Binance CEO Changpeng "CZ" Zhao urged employees not to trade FTT tokens while due diligence is ongoing in Binance's deal to acquire competitor FTX.

"As soon as I finished the call with SBF yesterday, I asked our team to stop selling as an organization," he wrote. "Yes, we have a bag. But that's ok. More importantly, we need to hold ourselves to a higher standard than even in banks."

Zhao posted a screenshot of a note sent to all Binance employees on Twitter Wednesday morning after a copy was shared with The Financial Times. On Tuesday, Zhao and FTX CEO Sam Bankman-Fried announced that Binance had submitted a letter of intent to acquire FTX. But the deal now depends on the outcome of Binance's due diligence.


"If you are not directly involved, don't ask," Zhao wrote. "We have a good team handling it. Things will play out."

He appeared to be referring to rules that ban employees at financial institutions from executing trades on material non-public information—more commonly referred to as insider trading.

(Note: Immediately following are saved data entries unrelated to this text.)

(* ===== verification/Datapath.v ===== *)
(** * The datapath: src/bpf/switch_kern.c and stats.h

    The three traffic-control programs, as functions of the tables they share
    with the control plane ([tables]: the slot table and the pinned maps), of
    the packet and of the counters.  A program stops at the first [return];
    the packet is accessed as the verifier allows it, below [data_end].  One
    run reads one state of the tables; [Publication] has the order of loads that
    the publication token enforces. *)
From S2P Require Import Prelude Errors GoStrings GoNet BpfTypes Packet Skb Prog Maps.

(** ** Runs *)
Inductive verdict :=
  | TC_ACT_OK
  | TC_ACT_SHOT
  | Redirect (ifindex : Z)                              (* bpf_redirect(ifindex, 0) *)
  | RedirectNeigh (ifindex : Z) (nexthop : option Z).   (* bpf_redirect_neigh *)
Record tc_state := MkTc { tc_skb : skb; tc_stats : gmap Z SlotStats }.
Definition tc (A : Type) : Type := tc_state → (verdict + A) * tc_state.

Definition tret {A} (a : A) : tc A := λ s, (inr a, s).
Definition tbind {A B} (p : tc A) (f : A → tc B) : tc B := λ s,
  match p s with (inr a, s') => f a s' | (inl v, s') => (inl v, s') end.
Definition act {A} (v : verdict) : tc A := λ s, (inl v, s).
Notation "'do' x <- p 'in' k" := (tbind p (λ x, k))
  (at level 10, x pattern, p at level 100, k at level 200) : go_scope.

Definition get_skb : tc skb := λ s, (inr (tc_skb s), s).
(** [if (data + n > data_end) return TC_ACT_OK]. *)
Definition need (n : nat) : tc unit := λ s,
  if (n <=? sk_linear (tc_skb s))%nat then (inr tt, s) else (inl TC_ACT_OK, s).
Definition change_skb (f : skb → skb) : tc unit := λ s, (inr tt, MkTc (f (tc_skb s)) (tc_stats s)).
(** A direct write. *)
Definition write (off : nat) (bs : list Z) : tc unit := change_skb (λ s, set_data s (splice off bs (sk_data s))).
Definition some_or_ok {A} (o : option A) : tc A := match o with Some a => tret a | None => act TC_ACT_OK end.

(** ** stats.h *)
Definition stats_generation (slot_id : Z) : tc Z := λ s,
  (inr (match tc_stats s !! slot_id with Some x => st_Generation x | None => 0 end), s).
Definition update_stats (count : SlotStats → SlotStats) (slot_id generation : Z) : tc unit := λ s,
  (inr tt,
   match tc_stats s !! slot_id with
   | Some x => if negb (generation =? 0) && (st_Generation x =? generation)
               then MkTc (tc_skb s) (<[slot_id := count x]> (tc_stats s)) else s
   | None => s
   end).
Definition count_mgmt_tx (len : Z) (x : SlotStats) : SlotStats :=
  let '(MkSlotStats g mrp mrb mtp mtb trp trb ttp ttb) := x in
  MkSlotStats g mrp mrb (u64 (mtp + 1)) (u64 (mtb + len)) trp trb ttp ttb.
Definition count_mgmt_rx (len : Z) (x : SlotStats) : SlotStats :=
  let '(MkSlotStats g mrp mrb mtp mtb trp trb ttp ttb) := x in
  MkSlotStats g (u64 (mrp + 1)) (u64 (mrb + len)) mtp mtb trp trb ttp ttb.
Definition count_transit_tx (len : Z) (x : SlotStats) : SlotStats :=
  let '(MkSlotStats g mrp mrb mtp mtb trp trb ttp ttb) := x in
  MkSlotStats g mrp mrb mtp mtb trp trb (u64 (ttp + 1)) (u64 (ttb + len)).
Definition count_transit_rx (len : Z) (x : SlotStats) : SlotStats :=
  let '(MkSlotStats g mrp mrb mtp mtb trp trb ttp ttb) := x in
  MkSlotStats g mrp mrb mtp mtb (u64 (trp + 1)) (u64 (trb + len)) ttp ttb.
Definition update_stats_mgmt_tx (slot_id generation pkt_len : Z) : tc unit := update_stats (count_mgmt_tx pkt_len) slot_id generation.
Definition update_stats_mgmt_rx (slot_id generation pkt_len : Z) : tc unit := update_stats (count_mgmt_rx pkt_len) slot_id generation.
Definition update_stats_transit_tx (slot_id generation pkt_len : Z) : tc unit := update_stats (count_transit_tx pkt_len) slot_id generation.
Definition update_stats_transit_rx (slot_id generation pkt_len : Z) : tc unit := update_stats (count_transit_rx pkt_len) slot_id generation.

(** ** Helpers of the programs *)
Definition is_slot_free (ip : Z) : bool := (ip =? InnerIPFree) || (ip =? InnerIPReserved).
Definition slot_publication_token (slot : SlotItem) (cfg : SwitchConfig) : Z :=
  if Z.land (sc_Features cfg) SwitchFPortUp =? 0 then PortFUp else Z.land (si_Flags slot) 1.

Definition is_zero_mac (mac : list Z) : bool :=
  Z.lor (Z.lor (Z.lor (Z.lor (Z.lor (get8 mac 0) (get8 mac 1)) (get8 mac 2)) (get8 mac 3)) (get8 mac 4)) (get8 mac 5) =? 0.
Definition get_port_mac (cfg : SwitchConfig) (slot_id : Z) : list Z :=
  if is_zero_mac (sc_PortMac cfg) then
    take 4 (sc_SwitchMac cfg) ++
    [Z.lor (Z.land (Z.lxor (get8 (sc_SwitchMac cfg) 4) 128) 128) (u8 (Z.shiftr slot_id 8)); u8 (Z.land slot_id 255)]
  else sc_PortMac cfg.

Definition csum_fold (csum : Z) : Z :=
  let csum := u32 (Z.land csum 65535 + Z.shiftr csum 16) in
  let csum := u32 (Z.land csum 65535 + Z.shiftr csum 16) in
  u16 (Z.lnot csum).
Definition csum_add (csum addend : Z) : Z :=
  let csum := u32 (csum + addend) in u32 (csum + (if csum <? addend then 1 else 0)).
(** The loop over the ten words of a header, read in memory order. *)
Fixpoint ip_checksum_loop (n i : nat) (p : list Z) (len : nat) (sum : Z) : Z :=
  match n with
  | O => sum
  | S n =>
      if (len <=? i * 2)%nat then sum
      else ip_checksum_loop n (S i) p len (csum_add sum (get8 p (i * 2) + get8 p (i * 2 + 1) * 256))
  end.
Definition ip_checksum (p : list Z) (len : nat) : Z := csum_fold (ip_checksum_loop 10 0 p len 0).

Definition cidr_matches (cidr : MgmtCidr) (dst_ip : Z) : bool :=
  Z.land dst_ip (mc_Mask cidr) =? Z.land (mc_Ip cidr) (mc_Mask cidr).
Definition match_mgmt_cidr (slot : SlotItem) (dst_ip : Z) : option (Z * list Z) :=
  let hit c := (mc_Ifindex c, mc_MgmtMac c) in
  let ext i := nth i (si_MgmtCidrsExt slot) MgmtCidr_zero in
  if (0 <? si_MgmtCidrCount slot) && cidr_matches (si_MgmtCidrs0 slot) dst_ip then Some (hit (si_MgmtCidrs0 slot))
  else if (1 <? si_MgmtCidrCount slot) && cidr_matches (ext 0%nat) dst_ip then Some (hit (ext 0%nat))
  else if (2 <? si_MgmtCidrCount slot) && cidr_matches (ext 1%nat) dst_ip then Some (hit (ext 1%nat))
  else None.

Definition ARPOP_REQUEST : Z := 1.
Definition ARPOP_REPLY : Z := 2.
Definition send_arp_reply_with_mac (reply_mac : list Z) : tc verdict :=
  do _ <- need off_ar_sha in
  do s <- get_skb in
  let p := sk_data s in
  if negb (get16 p off_ar_hrd =? 1) || negb (get16 p off_ar_pro =? ETH_P_IP) || negb (get8 p off_ar_hln =? 6)
     || negb (get8 p off_ar_pln =? 4) || negb (get16 p off_ar_op =? ARPOP_REQUEST)
  then act TC_ACT_OK
  else
    do _ <- need ARP_END in
    let orig_sip := get32 p off_ar_sip in
    let orig_tip := get32 p off_ar_tip in
    let orig_sha := get_mac p off_ar_sha in
    do _ <- write off_h_dest orig_sha in
    do _ <- write off_h_source reply_mac in
    do _ <- write off_ar_op (bytes16 ARPOP_REPLY) in
    do _ <- write off_ar_sha reply_mac in
    do _ <- write off_ar_sip (bytes32 orig_tip) in
    do _ <- write off_ar_tha orig_sha in
    do _ <- write off_ar_tip (bytes32 orig_sip) in
    tret (Redirect (sk_ingress_ifindex s)).

Section programs.
Context `{BpfHelpers} (T : tables).

Definition get_config : tc SwitchConfig := some_or_ok (m_config (snd T) !! 0).
Definition slot_lookup (slot_id : Z) : option SlotItem := slot_at (fst T) slot_id.

(** The gate in front of the fields of an attachment. *)
Definition publication_gate (slot : SlotItem) (cfg : SwitchConfig) : tc unit :=
  if slot_publication_token slot cfg <=? 0 then act TC_ACT_SHOT else tret tt.

(** ** Address translation *)
Definition l3_csum_fix (from to : Z) : tc unit := change_skb (λ s, bpf_l3_csum_replace s off_ip_check from to 4).
Definition l4_csum_at (off : nat) (from to flags : Z) : tc unit := change_skb (λ s, bpf_l4_csum_replace s off from to flags).
Definition store_bytes (off : nat) (bs : list Z) : tc unit := change_skb (λ s, bpf_skb_store_bytes s off bs).

(** A UDP datagram whose header is accessible and carries a checksum. *)
Definition udp_has_csum (l4 : nat) (s : skb) : bool :=
  (l4 + UDP_HLEN <=? sk_linear s)%nat && negb (get16 (sk_data s) (l4 + 6) =? 0).
Definition addr_flags : Z := Z.lor BPF_F_PSEUDO_HDR 4.

(** The address of one side was replaced: fix the transport checksum. *)
Definition l4_addr_fix (l4 : nat) (protocol from to : Z) : tc unit :=
  if protocol =? IPPROTO_UDP then
    do s <- get_skb in
    if udp_has_csum l4 s then l4_csum_at (l4 + 6) from to addr_flags else tret tt
  else if protocol =? IPPROTO_TCP then l4_csum_at (l4 + 16) from to addr_flags
  else tret tt.

(** The address and the port of a service were replaced. *)
Definition l4_svc_fix (l4 : nat) (protocol from to old_port new_port : Z) : tc unit :=
  let fix_at coff :=
    do _ <- l4_csum_at coff from to addr_flags in
    if negb (new_port =? old_port) then l4_csum_at coff old_port new_port 2 else tret tt in
  if protocol =? IPPROTO_UDP then
    do s <- get_skb in if udp_has_csum l4 s then fix_at (l4 + 6)%nat else tret tt
  else fix_at (l4 + 16)%nat.

(** Look a service up by an address and the transport port at [l4 + port_off]. *)
Definition svc_lookup (m : gmap SvcKey SvcVal) (s : skb) (ip : Z) (port_off : nat) : option (Z * SvcVal) :=
  let p := sk_data s in
  let protocol := get8 p off_ip_protocol in
  let l4 := l4_off p in
  if ((protocol =? IPPROTO_TCP) || (protocol =? IPPROTO_UDP)) && (l4 + 4 <=? sk_linear s)%nat then
    let port := get16 p (l4 + port_off) in
    match m !! MkSvcKey ip port protocol with Some v => Some (port, v) | None => None end
  else None.

(** Replace one address of the IPv4 header and, when a service was hit, the
    other address and its port. *)
Definition rewrite_addr (off : nat) (l4 : nat) (protocol from to : Z) : tc unit :=
  do _ <- store_bytes off (bytes32 to) in
  do _ <- l3_csum_fix from to in
  l4_addr_fix l4 protocol from to.
Definition rewrite_svc (off : nat) (l4 port_off : nat) (protocol from : Z) (svc : option (Z * SvcVal)) : tc unit :=
  match svc with
  | None => tret tt
  | Some (old_port, v) =>
      do _ <- store_bytes off (bytes32 (sv_Ip v)) in
      do _ <- l3_csum_fix from (sv_Ip v) in
      do _ <- l4_svc_fix l4 protocol from (sv_Ip v) old_port (sv_Port v) in
      if negb (sv_Port v =? old_port) then store_bytes (l4 + port_off) (bytes16 (sv_Port v)) else tret tt
  end.
(** Point the frame at its next device. *)
Definition rewrite_macs (dst src : list Z) : tc unit :=
  do _ <- need ETH_HLEN in
  do _ <- write off_h_dest dst in
  write off_h_source src.

(** ** Outgoing traffic of a sandbox, management plane *)
Definition nx_floating_ip (cfg : SwitchConfig) (slot : SlotItem) (slot_id : Z) : Z :=
  u32 (u32 (sc_FloatingIpBase cfg + u32 (Z.shiftl (si_Generation slot) 12)) + slot_id).
Definition nx_mgmt (cfg : SwitchConfig) (slot : SlotItem) (slot_id generation : Z) (mgmt : Z * list Z) : tc verdict :=
  do s <- get_skb in
  let p := sk_data s in
  let protocol := get8 p off_ip_protocol in
  let l4 := l4_off p in
  let svc := svc_lookup (m_fwd (snd T)) s (get32 p off_ip_daddr) 2 in
  do _ <- rewrite_addr off_ip_saddr l4 protocol (get32 p off_ip_saddr) (nx_floating_ip cfg slot slot_id) in
  do _ <- rewrite_svc off_ip_daddr l4 2 protocol (get32 p off_ip_daddr) svc in
  do _ <- rewrite_macs (snd mgmt) (sc_SwitchMac cfg) in
  do _ <- update_stats_mgmt_tx slot_id generation (Z.of_nat (sk_len s)) in
  tret (Redirect (fst mgmt)).

(** ** Outgoing traffic of a sandbox, transit *)
Definition GENEVE_TLV_LOCATOR_LEN : Z := 8.
Record locator_plan := MkPlan { lp_port : Z; lp_vni : Z; lp_len : Z }.
Definition nx_locator (cfg : SwitchConfig) (slot : SlotItem) (slot_id : Z) : option locator_plan :=
  let vni := si_TransitGeneveVni slot in
  if sc_GeneveLocator cfg =? 0 then Some (MkPlan (u16 (u32 (sc_GenevePortBase cfg + slot_id))) vni 0)
  else if sc_GeneveLocator cfg =? 1 then Some (MkPlan GenevePort (Z.lor (u32 (Z.shiftl slot_id GeneveVNILocatorBits)) vni) 0)
  else if sc_GeneveLocator cfg =? 2 then Some (MkPlan GenevePort vni GENEVE_TLV_LOCATOR_LEN)
  else None.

A textbook example includes former Enron CEO Jeffrey Skilling, who was convicted in 2006 for hiding the company's troubles while he dumped his own shares. There have been similar incidents at crypto firms and this year federal regulators have started bringing cases against people.

But the industry has been prickly about using the term "insider trading," since it implies that crypto assets are or should be treated like securities. In fact, former OpenSea executive Nate Chastain has made that point central to his defense. Earlier this year the FBI and Department of Justices charged him with wire fraud and money laundering for alleged trades he made using insider knowledge of which NFT collections were going to be featured on OpenSea.


In July, the justice department charged former Coinbase employee Ishan Wahi, his brother Nikhil, and their friend Sameer Ramani with conspiracy to commit wire fraud by using insider knowledge of upcoming Coinbase listing announcements. It's likely connected to the company's announcement in April that it was changing its listing policy.

Zhao's note to employees also stressed that the news "is not good for anyone in the industry," running counter to the many snarky reaction memes that are still making the rounds on Crypto Twitter.

The deal could increase attention from regulators, he wrote. For a long time, Zhao famously maintained that because Binance doesn't have a headquarters, it wasn't in any country's jurisdiction. But his tone has since changed. Binance recently sought a license to operate in Singapore and said at the Web Summit event in Lisbon last week that, "Actually, the U.S. regulators are pretty good."

If the deal to acquire FTX goes through, Binance, which is already the largest crypto exchange by volume, will be an even bigger target for regulators. But CZ warned his employees against victory laps.

"Do not view it as a 'win for us.' User confidence is severely shaken. Regulators will scrutinize exchanges even more. Licenses around the globe will be harder to get," Zhao wrote. "And people now think we are the biggest and will attack us more."